_WHAT YOU ARE ASKED TO DO_
Within the data below, state how many lines contain the string "option". Provide the number only.

(Dataset records)
>>>>

(* ===== verification/BillingExpr.v ===== *)
(** * Request rules and tier summaries (pricing/lib/billing-expr.ts)

    The variable registry, the tier parsers built on [Display], and the textual
    layer of request rules: recognising rule factors with regular expressions,
    splitting an expression into its price and its rules, and building rule
    expressions from the editor's groups. *)
From S2P Require Import Prelude JsString JsNumber JsRegex JsValue JsJson Host BillingTypes Parser Compile Runtime Structure Display.
Local Open Scope Z_scope.

(** ** Variable registry *)
Inductive BillingSide := side_input | side_output | side_condition.

Record BillingVar := mkVar {
  bv_key : jsstring;
  bv_field : option jsstring;
  bv_tierField : option jsstring;
  bv_label : jsstring;
  bv_shortLabel : jsstring;
  bv_side : BillingSide;
  bv_isBase : bool;
  bv_isConditionOnly : bool;
  bv_group : option jsstring;
}.

Definition extra_var (key field tierField label shortLabel : string) (side : BillingSide) (group : string)
    : BillingVar :=
  mkVar (js key) (Some (js field)) (Some (js tierField)) (js label) (js shortLabel) side false false
    (Some (js group)).

Definition BILLING_VARS : list BillingVar :=
  [ mkVar (js "p") (Some (js "inputPrice")) (Some (js "input_unit_cost")) (js "Input price") (js "Input")
      side_input true false None;
    mkVar (js "c") (Some (js "outputPrice")) (Some (js "output_unit_cost")) (js "Completion price")
      (js "Output") side_output true false None;
    mkVar (js "len") None None (js "Input length") (js "Length") side_condition false true None;
    extra_var "cr" "cacheReadPrice" "cache_read_unit_cost" "Cache read price" "Cache Read" side_input "cache";
    extra_var "cc" "cacheCreatePrice" "cache_create_unit_cost" "Cache create price" "Cache Write"
      side_input "cache";
    extra_var "img_cr" "imageCachePrice" "image_cache_unit_cost" "Image cache input price" "Image Cache"
      side_input "cache";
    extra_var "cc1h" "cacheCreate1hPrice" "cache_create_1h_unit_cost" "Cache create (1h) price"
      "Cache Write (1h)" side_input "cache";
    extra_var "img" "imagePrice" "image_unit_cost" "Image input price" "Image In" side_input "media";
    extra_var "img_o" "imageOutputPrice" "image_output_unit_cost" "Image output price" "Image Out"
      side_output "media";
    extra_var "ai" "audioInputPrice" "audio_input_unit_cost" "Audio input price" "Audio In"
      side_input "media";
    extra_var "ao" "audioOutputPrice" "audio_output_unit_cost" "Audio output price" "Audio Out"
      side_output "media" ].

<<<<

_ANSWER_
3